* WHAT IS EXPECTED: Check each line below for "errno" and say how many have it, with no other words.

DATASET EXCERPTS below:

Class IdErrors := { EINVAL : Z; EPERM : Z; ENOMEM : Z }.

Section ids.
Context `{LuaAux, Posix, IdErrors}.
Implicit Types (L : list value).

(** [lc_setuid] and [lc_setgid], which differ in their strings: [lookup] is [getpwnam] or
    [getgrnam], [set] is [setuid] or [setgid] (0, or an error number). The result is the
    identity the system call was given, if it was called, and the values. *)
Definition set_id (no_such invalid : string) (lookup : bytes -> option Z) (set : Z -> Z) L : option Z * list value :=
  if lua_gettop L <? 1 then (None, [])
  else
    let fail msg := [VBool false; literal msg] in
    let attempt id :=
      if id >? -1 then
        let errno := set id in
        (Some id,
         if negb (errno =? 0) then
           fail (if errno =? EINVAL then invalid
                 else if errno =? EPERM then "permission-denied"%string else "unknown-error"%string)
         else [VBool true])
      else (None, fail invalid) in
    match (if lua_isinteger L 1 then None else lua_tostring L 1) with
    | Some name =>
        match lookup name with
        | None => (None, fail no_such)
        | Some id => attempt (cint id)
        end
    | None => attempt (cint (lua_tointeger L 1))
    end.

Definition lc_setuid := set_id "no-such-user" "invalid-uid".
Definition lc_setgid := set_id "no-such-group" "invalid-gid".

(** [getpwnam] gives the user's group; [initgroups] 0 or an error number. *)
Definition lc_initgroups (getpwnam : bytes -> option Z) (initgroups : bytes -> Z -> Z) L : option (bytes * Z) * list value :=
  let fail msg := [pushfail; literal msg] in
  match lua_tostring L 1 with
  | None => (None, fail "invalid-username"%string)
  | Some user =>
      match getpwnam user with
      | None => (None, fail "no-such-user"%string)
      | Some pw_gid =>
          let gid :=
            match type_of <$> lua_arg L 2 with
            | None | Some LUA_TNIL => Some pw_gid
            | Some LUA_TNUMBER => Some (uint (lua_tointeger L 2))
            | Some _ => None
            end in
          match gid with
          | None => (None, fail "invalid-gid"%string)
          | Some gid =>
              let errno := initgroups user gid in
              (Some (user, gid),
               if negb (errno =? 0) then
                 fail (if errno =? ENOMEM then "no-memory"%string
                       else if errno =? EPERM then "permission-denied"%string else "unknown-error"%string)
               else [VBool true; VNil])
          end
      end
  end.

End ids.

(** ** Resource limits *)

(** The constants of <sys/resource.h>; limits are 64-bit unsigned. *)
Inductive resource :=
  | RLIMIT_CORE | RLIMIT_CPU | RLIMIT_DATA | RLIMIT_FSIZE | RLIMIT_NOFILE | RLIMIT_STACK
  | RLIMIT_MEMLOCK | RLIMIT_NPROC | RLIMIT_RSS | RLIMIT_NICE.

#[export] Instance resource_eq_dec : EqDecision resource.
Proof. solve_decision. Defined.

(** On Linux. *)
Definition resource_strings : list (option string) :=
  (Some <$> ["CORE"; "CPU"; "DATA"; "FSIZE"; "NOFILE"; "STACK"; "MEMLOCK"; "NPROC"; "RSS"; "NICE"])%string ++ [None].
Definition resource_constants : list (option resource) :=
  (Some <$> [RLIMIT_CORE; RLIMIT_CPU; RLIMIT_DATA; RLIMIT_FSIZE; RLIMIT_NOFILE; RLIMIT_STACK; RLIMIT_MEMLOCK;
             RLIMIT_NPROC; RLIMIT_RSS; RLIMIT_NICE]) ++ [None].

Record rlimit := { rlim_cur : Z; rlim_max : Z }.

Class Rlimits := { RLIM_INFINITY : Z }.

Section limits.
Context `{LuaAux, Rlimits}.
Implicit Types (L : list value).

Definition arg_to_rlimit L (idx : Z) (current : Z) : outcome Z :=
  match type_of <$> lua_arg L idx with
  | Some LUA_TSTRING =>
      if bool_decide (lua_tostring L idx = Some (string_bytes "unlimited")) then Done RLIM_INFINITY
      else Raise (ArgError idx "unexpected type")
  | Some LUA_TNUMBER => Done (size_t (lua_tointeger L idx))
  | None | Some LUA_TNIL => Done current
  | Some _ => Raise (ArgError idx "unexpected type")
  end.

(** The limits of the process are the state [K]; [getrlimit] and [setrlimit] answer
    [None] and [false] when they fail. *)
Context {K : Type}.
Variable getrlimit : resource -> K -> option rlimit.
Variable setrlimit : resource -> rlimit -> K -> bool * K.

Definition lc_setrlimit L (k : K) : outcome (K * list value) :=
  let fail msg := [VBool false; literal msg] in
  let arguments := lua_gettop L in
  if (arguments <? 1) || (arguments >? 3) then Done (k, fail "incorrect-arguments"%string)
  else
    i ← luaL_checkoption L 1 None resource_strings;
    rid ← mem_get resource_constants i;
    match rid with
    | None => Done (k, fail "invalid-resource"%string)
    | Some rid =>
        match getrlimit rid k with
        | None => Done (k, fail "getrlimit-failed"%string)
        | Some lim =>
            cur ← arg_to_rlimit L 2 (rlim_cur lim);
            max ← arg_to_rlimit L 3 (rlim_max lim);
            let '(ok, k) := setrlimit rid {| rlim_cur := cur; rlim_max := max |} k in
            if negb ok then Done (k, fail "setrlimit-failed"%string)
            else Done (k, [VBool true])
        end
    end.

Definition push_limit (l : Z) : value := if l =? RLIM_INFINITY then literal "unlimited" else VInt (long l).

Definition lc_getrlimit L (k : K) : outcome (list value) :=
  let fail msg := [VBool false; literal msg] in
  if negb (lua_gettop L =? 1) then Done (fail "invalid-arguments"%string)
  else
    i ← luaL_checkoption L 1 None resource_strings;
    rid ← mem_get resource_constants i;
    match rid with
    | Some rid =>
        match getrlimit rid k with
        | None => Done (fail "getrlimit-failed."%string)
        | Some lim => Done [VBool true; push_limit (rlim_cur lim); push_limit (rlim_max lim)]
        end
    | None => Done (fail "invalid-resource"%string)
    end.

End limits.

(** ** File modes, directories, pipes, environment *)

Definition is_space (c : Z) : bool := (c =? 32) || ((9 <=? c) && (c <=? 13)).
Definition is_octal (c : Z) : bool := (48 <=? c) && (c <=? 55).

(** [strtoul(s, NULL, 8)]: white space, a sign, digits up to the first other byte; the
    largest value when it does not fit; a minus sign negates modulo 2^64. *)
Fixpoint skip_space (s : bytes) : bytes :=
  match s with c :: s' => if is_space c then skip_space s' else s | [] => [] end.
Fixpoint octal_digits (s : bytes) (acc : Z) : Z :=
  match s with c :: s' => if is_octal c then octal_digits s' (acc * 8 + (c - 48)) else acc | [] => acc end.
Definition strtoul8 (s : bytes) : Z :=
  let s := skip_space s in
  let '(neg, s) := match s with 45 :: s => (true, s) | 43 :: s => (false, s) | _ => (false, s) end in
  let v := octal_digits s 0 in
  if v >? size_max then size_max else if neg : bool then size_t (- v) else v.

End of DATASET EXCERPTS.

* TASK RESPONSE: 8